* _SUPPLIED ENTRIES_
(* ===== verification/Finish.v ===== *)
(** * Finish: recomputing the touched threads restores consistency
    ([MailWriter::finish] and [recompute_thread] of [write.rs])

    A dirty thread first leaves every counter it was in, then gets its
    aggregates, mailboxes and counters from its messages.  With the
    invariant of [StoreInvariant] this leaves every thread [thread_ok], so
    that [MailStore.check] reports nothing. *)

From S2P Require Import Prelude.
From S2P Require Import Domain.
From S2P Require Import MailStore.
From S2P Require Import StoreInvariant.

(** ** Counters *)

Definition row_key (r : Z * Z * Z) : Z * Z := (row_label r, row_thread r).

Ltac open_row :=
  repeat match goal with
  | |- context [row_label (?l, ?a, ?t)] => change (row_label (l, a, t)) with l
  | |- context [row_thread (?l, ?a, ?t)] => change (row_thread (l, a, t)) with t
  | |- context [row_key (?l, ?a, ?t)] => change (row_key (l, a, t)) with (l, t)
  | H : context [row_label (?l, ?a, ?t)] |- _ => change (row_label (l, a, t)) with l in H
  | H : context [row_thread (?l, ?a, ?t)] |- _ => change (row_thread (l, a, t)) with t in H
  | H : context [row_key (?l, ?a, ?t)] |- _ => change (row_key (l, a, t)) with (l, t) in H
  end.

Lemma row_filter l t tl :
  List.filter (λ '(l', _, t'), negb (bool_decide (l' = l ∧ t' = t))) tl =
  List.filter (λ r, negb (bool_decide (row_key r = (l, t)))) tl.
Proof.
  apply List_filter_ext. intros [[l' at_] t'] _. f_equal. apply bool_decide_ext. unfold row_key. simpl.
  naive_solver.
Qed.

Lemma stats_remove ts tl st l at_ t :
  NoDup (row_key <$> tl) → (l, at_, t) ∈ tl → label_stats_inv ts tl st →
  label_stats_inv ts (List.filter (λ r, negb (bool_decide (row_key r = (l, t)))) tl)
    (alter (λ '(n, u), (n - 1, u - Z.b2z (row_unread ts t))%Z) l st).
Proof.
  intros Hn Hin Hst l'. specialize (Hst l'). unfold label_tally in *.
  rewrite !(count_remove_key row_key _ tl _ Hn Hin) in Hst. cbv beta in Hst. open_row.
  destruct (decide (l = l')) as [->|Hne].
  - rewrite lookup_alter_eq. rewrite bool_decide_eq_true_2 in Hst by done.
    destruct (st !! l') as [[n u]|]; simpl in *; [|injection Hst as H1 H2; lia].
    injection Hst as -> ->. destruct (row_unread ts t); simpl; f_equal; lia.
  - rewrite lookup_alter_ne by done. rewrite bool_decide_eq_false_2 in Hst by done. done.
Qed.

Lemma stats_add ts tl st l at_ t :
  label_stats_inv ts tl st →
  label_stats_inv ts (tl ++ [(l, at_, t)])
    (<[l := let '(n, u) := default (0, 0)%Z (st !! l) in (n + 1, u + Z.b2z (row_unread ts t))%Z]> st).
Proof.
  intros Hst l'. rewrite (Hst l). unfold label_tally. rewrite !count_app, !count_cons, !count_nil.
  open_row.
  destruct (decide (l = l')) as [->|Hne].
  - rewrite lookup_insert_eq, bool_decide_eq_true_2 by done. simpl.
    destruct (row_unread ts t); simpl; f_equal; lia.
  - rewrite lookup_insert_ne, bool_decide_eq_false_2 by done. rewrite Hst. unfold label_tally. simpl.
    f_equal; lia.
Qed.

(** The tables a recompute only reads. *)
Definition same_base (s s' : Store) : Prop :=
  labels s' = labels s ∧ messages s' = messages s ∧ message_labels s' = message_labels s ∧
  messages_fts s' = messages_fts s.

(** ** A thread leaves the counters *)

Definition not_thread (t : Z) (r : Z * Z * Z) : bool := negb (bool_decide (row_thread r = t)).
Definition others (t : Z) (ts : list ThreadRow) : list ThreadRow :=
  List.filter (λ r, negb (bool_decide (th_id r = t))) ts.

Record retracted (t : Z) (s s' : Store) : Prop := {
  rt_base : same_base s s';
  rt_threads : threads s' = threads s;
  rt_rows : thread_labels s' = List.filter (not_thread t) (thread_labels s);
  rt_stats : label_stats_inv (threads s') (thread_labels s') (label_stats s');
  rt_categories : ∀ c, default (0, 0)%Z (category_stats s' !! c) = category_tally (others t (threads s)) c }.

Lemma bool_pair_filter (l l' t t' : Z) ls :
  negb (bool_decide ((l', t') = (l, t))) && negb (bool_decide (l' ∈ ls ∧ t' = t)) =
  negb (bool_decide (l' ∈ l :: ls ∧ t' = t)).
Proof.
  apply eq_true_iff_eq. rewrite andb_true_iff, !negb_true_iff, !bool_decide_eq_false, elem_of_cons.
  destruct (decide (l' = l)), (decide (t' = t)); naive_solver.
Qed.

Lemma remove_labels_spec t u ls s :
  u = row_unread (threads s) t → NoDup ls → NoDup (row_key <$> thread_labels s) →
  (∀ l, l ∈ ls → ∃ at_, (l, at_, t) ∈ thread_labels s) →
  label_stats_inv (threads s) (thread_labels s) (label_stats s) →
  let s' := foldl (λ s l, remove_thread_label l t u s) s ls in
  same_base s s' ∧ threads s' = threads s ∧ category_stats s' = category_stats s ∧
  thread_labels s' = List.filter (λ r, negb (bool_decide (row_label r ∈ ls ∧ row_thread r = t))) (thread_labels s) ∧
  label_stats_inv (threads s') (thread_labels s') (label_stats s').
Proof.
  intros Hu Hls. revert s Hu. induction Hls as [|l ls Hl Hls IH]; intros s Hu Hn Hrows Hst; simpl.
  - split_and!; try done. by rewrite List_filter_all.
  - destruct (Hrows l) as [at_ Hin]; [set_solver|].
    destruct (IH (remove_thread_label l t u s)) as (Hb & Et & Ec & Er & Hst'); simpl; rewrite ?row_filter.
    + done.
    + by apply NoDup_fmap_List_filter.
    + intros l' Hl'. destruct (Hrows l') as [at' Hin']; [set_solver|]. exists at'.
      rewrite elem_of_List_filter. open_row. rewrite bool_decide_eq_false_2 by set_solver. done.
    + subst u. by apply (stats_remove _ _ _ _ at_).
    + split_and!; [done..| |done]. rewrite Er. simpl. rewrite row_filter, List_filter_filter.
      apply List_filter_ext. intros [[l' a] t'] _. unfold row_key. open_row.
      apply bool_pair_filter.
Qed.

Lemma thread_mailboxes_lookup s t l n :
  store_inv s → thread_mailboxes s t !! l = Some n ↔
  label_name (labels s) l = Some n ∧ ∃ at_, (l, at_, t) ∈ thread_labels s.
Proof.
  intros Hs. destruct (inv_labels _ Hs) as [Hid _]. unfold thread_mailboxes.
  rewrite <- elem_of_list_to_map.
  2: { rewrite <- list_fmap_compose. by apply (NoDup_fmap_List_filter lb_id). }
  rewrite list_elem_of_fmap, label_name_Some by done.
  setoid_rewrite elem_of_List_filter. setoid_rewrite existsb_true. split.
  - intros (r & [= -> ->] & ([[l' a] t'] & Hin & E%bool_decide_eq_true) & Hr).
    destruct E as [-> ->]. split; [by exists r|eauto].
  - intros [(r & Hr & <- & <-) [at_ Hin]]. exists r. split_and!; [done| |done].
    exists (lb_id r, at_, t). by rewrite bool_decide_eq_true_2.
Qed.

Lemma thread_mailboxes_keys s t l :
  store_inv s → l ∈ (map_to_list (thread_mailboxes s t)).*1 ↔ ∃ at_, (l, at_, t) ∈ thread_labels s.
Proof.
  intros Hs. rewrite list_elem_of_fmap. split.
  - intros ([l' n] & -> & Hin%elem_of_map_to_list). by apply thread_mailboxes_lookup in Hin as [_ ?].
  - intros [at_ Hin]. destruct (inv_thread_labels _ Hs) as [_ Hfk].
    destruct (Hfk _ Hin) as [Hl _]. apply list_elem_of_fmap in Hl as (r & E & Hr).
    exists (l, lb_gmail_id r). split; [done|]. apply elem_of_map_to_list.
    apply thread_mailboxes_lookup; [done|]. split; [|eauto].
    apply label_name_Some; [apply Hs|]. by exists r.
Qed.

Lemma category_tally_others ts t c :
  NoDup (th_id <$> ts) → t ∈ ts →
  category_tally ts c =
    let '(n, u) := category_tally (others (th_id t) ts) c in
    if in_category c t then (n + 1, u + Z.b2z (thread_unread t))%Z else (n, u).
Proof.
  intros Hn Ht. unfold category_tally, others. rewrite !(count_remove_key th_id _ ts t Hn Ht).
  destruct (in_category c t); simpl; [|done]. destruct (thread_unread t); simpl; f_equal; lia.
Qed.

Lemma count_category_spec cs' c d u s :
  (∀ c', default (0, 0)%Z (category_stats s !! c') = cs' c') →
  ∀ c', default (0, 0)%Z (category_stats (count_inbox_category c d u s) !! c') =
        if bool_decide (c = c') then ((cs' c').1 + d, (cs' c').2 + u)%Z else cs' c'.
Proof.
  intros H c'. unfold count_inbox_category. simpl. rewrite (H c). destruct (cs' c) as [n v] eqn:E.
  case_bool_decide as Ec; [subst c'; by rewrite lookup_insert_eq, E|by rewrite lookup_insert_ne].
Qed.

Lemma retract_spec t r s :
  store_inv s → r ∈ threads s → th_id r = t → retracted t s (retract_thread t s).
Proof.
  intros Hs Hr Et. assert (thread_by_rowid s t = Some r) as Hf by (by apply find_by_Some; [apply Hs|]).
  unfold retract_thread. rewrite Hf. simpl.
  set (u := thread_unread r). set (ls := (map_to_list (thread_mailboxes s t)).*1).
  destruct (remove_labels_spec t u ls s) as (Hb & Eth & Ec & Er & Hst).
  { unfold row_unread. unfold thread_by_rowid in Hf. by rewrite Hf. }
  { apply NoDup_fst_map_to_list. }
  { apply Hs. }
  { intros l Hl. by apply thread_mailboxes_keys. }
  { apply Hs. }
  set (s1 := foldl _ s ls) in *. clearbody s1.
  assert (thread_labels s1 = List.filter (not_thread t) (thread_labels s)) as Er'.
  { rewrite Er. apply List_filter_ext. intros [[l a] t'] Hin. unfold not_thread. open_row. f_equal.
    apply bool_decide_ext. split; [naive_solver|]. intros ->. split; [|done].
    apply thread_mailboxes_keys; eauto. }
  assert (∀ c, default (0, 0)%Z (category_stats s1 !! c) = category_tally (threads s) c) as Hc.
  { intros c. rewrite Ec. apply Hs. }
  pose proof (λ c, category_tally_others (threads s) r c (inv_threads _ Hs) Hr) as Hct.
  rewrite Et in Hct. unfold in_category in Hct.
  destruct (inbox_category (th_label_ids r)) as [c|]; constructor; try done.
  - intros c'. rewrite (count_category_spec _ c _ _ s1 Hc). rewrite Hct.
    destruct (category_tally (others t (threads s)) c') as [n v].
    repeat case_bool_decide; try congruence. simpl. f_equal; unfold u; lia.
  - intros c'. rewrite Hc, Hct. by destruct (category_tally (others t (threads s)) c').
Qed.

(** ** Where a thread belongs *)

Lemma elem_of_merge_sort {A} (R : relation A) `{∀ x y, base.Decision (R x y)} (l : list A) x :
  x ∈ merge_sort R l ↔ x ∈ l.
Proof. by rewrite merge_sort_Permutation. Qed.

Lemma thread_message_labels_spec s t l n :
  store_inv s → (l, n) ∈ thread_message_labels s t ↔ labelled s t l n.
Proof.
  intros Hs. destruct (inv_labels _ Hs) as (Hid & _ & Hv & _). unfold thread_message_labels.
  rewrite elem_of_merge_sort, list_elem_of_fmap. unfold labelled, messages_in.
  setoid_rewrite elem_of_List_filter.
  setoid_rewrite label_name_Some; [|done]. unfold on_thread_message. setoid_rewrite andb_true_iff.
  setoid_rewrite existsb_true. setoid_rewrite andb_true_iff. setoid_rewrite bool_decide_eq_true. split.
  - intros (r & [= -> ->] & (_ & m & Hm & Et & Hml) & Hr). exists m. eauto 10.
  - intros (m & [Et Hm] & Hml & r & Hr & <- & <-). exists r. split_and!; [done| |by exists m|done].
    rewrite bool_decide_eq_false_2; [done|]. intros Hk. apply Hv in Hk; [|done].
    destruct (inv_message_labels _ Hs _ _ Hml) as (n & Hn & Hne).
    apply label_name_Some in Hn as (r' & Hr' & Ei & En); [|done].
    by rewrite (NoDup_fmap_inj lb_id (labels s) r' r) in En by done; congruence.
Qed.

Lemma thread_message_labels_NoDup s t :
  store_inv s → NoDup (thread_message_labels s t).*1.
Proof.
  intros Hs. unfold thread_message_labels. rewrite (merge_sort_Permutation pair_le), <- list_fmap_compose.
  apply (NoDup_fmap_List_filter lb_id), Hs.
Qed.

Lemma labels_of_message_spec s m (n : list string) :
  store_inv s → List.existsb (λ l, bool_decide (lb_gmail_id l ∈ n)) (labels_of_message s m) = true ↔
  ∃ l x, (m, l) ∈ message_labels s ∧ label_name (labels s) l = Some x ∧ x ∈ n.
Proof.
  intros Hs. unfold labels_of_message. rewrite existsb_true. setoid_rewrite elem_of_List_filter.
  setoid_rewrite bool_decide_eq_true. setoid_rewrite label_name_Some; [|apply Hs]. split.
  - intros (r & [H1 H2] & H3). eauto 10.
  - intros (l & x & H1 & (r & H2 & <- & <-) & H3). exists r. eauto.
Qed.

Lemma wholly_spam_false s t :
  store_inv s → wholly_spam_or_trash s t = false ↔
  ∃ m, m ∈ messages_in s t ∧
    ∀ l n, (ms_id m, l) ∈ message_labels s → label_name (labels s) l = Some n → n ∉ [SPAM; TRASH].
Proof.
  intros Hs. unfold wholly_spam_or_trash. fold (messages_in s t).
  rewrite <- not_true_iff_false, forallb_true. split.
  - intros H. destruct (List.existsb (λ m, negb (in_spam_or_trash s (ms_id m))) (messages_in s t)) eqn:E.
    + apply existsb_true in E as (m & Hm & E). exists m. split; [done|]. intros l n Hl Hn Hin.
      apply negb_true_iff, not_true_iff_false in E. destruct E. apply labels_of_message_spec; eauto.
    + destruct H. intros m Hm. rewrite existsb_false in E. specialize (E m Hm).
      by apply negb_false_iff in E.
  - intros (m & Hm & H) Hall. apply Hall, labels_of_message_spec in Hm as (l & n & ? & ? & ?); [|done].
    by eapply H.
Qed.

==

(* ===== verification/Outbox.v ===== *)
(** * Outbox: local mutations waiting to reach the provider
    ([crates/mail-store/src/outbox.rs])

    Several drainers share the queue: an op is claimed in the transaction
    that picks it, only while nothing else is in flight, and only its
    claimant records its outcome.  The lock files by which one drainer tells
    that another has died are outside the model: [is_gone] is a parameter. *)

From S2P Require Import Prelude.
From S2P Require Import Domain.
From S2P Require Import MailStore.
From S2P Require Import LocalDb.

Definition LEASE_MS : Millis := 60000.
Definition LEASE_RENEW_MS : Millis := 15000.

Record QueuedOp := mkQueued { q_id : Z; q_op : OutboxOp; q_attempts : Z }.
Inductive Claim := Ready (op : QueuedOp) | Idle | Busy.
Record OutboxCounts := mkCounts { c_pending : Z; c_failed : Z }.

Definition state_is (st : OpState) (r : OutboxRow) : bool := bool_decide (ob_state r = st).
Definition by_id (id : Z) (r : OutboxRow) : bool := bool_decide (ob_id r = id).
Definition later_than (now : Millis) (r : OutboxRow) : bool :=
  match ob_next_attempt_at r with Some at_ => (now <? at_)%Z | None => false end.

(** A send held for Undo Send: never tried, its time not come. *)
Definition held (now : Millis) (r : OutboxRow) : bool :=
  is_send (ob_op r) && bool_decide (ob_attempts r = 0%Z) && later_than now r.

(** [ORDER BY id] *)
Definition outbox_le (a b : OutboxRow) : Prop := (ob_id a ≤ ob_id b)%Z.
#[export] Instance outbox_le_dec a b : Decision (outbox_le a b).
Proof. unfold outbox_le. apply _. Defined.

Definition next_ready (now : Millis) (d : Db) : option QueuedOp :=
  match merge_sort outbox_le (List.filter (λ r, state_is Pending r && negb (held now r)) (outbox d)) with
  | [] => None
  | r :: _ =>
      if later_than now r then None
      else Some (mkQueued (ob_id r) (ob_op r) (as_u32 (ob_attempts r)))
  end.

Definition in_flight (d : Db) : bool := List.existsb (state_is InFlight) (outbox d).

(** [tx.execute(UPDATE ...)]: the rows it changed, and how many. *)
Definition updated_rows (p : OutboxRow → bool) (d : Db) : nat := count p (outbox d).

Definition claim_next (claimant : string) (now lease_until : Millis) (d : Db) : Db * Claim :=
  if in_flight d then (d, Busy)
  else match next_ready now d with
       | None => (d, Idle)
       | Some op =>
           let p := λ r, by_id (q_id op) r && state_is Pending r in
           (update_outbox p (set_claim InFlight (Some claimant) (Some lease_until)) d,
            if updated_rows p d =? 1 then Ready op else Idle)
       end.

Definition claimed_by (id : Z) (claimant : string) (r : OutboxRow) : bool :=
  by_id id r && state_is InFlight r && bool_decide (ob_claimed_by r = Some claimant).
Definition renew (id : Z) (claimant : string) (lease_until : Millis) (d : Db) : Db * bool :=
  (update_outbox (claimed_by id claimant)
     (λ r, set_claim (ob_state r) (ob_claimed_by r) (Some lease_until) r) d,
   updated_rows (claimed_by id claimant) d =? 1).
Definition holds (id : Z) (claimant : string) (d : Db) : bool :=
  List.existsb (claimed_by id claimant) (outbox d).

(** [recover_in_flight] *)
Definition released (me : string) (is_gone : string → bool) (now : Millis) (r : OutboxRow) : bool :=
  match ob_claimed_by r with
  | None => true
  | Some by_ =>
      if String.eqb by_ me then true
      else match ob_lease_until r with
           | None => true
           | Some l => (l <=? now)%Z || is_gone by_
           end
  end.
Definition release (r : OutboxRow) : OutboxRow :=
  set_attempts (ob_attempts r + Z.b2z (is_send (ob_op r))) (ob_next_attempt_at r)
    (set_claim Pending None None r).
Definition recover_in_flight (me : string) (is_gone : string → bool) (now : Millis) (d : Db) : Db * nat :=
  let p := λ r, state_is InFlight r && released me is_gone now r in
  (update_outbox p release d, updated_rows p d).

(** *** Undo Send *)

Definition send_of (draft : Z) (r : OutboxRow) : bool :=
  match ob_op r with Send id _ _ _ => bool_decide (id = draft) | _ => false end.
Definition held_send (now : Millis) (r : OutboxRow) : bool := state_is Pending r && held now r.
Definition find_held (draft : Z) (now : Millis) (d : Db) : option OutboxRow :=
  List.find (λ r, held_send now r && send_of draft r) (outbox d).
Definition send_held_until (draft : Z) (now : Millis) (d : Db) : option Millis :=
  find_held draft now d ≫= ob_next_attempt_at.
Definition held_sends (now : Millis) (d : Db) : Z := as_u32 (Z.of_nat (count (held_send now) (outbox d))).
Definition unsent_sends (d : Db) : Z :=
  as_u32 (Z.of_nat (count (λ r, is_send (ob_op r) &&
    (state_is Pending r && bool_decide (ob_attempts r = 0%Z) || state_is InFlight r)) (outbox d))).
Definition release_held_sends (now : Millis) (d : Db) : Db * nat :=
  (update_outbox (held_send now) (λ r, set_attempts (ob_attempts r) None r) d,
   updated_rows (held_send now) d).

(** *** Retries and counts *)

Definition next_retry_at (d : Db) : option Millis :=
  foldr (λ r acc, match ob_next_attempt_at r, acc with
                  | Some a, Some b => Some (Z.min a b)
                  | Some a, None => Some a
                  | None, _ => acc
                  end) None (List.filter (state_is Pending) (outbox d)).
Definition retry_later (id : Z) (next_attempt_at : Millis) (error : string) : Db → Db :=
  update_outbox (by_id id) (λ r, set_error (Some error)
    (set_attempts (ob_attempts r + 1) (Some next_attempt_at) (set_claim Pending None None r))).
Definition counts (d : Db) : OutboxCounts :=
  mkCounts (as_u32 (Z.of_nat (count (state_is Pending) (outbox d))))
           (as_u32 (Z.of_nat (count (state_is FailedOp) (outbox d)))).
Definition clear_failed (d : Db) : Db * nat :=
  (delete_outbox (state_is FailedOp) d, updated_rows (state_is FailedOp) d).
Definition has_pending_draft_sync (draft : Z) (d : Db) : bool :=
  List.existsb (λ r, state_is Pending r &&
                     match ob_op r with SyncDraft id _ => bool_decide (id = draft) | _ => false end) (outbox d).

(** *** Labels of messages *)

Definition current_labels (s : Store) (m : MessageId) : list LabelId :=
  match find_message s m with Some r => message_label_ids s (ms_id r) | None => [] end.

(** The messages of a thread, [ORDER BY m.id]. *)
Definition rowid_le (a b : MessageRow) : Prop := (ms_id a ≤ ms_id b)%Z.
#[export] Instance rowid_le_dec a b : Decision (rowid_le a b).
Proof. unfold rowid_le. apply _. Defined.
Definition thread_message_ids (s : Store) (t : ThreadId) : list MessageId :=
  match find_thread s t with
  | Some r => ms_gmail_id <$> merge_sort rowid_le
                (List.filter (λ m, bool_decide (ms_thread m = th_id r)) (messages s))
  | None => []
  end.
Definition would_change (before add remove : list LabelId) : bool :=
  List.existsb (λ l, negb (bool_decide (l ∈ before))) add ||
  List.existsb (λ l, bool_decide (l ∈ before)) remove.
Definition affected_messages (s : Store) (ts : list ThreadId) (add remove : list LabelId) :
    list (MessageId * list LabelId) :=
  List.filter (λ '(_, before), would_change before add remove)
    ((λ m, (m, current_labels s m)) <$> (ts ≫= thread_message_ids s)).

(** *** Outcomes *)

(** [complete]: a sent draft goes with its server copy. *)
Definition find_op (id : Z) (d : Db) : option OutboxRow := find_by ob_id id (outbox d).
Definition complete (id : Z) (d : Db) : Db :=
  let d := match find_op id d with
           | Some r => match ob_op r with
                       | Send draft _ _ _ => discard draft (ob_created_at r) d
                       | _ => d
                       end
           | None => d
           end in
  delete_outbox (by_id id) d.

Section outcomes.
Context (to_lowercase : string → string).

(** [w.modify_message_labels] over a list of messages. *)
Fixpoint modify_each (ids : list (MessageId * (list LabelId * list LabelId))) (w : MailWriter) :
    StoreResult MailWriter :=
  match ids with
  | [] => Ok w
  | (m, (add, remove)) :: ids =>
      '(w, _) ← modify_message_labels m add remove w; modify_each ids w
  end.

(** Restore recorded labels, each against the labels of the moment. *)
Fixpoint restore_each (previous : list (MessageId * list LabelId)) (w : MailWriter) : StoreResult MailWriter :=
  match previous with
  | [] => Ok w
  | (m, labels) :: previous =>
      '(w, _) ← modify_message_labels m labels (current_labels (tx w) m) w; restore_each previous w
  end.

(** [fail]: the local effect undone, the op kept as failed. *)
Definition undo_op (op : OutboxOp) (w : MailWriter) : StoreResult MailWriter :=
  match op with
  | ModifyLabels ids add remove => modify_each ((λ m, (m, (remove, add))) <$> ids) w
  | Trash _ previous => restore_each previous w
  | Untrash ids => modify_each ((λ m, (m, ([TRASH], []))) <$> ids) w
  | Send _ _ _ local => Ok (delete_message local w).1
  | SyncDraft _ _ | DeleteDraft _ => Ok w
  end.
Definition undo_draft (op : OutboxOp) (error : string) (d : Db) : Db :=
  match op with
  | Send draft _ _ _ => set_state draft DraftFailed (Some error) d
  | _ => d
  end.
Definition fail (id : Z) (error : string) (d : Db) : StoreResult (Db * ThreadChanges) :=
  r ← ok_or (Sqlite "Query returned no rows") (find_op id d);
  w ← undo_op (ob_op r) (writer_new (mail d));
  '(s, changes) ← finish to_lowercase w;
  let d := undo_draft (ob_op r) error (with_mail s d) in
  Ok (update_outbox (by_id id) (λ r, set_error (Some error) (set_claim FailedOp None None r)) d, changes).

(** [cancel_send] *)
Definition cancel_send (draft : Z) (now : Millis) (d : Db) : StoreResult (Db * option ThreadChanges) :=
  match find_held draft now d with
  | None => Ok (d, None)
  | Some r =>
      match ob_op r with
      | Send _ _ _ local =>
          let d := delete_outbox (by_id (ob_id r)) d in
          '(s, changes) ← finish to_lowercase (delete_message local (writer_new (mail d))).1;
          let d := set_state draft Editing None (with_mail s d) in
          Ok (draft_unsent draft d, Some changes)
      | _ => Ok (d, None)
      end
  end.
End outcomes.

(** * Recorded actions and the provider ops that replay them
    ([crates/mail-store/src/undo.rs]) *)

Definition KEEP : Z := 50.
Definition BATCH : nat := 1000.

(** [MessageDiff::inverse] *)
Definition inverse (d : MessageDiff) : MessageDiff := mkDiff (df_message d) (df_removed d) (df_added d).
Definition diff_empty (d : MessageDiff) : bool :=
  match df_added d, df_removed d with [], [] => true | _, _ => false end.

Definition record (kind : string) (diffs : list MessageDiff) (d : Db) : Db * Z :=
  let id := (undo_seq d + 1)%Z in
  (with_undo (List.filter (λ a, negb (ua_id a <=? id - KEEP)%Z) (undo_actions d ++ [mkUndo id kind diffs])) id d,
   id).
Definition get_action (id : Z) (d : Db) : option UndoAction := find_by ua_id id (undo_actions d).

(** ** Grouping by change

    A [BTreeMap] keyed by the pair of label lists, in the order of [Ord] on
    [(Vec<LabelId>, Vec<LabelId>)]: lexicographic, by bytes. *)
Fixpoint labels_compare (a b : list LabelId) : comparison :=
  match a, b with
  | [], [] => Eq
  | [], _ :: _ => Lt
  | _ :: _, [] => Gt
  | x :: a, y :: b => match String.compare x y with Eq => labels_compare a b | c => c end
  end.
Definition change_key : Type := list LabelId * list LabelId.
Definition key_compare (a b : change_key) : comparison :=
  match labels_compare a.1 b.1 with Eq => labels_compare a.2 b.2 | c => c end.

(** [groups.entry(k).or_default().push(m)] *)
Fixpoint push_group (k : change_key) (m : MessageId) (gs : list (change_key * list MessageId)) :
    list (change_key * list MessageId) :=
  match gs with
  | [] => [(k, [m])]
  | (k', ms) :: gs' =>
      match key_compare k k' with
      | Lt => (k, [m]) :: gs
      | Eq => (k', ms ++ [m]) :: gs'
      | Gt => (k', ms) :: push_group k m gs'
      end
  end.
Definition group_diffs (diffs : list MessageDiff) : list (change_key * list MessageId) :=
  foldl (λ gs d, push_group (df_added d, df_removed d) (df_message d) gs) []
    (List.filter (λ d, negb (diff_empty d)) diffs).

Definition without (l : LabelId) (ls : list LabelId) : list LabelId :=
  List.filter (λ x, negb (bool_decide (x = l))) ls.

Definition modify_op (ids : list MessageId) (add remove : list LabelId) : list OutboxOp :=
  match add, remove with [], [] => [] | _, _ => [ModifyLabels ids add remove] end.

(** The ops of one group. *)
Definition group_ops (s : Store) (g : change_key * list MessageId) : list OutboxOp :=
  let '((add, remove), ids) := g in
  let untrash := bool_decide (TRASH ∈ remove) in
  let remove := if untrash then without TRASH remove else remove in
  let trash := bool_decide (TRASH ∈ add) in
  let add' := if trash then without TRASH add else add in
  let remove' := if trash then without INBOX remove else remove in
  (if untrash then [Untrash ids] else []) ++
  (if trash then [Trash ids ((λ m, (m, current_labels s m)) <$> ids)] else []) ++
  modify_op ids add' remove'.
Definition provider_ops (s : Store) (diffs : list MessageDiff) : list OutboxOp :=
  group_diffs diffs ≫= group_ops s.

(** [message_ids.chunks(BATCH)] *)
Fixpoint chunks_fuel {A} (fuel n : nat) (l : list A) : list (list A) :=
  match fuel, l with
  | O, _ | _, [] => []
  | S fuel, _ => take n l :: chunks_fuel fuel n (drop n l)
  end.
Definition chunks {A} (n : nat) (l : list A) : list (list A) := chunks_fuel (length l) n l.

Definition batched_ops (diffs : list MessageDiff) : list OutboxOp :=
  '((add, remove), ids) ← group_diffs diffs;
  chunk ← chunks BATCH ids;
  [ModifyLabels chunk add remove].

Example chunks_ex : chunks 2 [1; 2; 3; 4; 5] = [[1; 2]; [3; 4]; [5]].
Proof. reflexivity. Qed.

* _EXERCISE DESCRIPTION_
In the material above, transcribe exactly the lines beginning at the one with "Definition unsent_sends (d" and ending at the one with "(Z.min a b)", both included.

* _REPLY TO THE EXERCISE_
Definition unsent_sends (d : Db) : Z :=
  as_u32 (Z.of_nat (count (λ r, is_send (ob_op r) &&
    (state_is Pending r && bool_decide (ob_attempts r = 0%Z) || state_is InFlight r)) (outbox d))).
Definition release_held_sends (now : Millis) (d : Db) : Db * nat :=
  (update_outbox (held_send now) (λ r, set_attempts (ob_attempts r) None r) d,
   updated_rows (held_send now) d).

(** *** Retries and counts *)

Definition next_retry_at (d : Db) : option Millis :=
  foldr (λ r acc, match ob_next_attempt_at r, acc with
                  | Some a, Some b => Some (Z.min a b)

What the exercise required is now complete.